__What is needed__
Both the line with "- The instance" and the line with "From Stdlib Require" in the records below must appear in the output, along with every line between them, exactly and with nothing added.

*** Opening of Input material ***

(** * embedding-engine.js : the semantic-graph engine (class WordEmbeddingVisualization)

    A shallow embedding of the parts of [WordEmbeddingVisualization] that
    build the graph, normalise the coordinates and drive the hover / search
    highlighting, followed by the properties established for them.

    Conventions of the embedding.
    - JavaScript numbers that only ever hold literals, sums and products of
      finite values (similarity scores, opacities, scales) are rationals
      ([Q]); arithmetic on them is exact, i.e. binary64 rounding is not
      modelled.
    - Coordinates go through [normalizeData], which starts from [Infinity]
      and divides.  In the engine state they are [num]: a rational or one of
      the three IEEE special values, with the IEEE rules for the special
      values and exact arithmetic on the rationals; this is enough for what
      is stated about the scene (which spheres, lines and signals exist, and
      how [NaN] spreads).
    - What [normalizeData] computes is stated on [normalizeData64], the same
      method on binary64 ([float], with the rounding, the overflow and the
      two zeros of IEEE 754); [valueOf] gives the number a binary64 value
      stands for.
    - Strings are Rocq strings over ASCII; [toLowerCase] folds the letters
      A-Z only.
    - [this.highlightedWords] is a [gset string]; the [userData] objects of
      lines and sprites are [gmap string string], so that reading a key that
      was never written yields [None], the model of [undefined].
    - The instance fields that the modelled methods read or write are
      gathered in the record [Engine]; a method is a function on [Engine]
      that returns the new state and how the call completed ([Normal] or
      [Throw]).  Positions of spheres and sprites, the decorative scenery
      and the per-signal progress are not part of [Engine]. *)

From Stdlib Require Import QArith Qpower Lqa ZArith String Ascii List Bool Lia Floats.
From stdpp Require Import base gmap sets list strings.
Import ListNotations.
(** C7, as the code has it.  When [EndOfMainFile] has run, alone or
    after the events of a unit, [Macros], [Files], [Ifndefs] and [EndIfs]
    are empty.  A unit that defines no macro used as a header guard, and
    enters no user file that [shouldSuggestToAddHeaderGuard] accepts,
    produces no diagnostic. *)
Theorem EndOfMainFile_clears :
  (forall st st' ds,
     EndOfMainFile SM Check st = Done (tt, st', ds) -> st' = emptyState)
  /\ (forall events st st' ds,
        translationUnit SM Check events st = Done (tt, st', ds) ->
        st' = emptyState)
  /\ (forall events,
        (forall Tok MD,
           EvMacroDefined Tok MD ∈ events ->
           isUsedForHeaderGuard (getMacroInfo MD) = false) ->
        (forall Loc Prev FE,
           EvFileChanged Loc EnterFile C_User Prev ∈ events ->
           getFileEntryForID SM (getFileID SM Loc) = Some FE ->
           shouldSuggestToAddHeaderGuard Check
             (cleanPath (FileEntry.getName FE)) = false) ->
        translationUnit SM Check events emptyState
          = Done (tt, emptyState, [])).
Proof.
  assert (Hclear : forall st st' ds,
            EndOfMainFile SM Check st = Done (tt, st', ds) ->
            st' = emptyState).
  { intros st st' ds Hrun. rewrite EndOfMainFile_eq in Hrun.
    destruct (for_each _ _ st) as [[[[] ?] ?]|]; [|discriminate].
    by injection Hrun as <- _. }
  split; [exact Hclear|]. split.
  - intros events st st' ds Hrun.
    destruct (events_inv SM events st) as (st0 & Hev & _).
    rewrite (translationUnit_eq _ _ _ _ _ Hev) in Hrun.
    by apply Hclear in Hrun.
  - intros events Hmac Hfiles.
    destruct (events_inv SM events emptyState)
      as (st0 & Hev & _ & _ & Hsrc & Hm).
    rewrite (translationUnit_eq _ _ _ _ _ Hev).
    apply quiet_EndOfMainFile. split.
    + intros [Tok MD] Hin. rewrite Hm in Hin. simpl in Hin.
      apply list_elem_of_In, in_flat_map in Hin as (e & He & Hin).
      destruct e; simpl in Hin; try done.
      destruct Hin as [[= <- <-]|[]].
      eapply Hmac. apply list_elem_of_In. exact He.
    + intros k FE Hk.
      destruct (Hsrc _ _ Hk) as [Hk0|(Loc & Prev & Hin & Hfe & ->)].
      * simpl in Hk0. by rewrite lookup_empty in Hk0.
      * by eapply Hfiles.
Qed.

*** Close of Input material ***

__Exercise response__
    - The instance fields that the modelled methods read or write are
      gathered in the record [Engine]; a method is a function on [Engine]
      that returns the new state and how the call completed ([Normal] or
      [Throw]).  Positions of spheres and sprites, the decorative scenery
      and the per-signal progress are not part of [Engine]. *)

From Stdlib Require Import QArith Qpower Lqa ZArith String Ascii List Bool Lia Floats.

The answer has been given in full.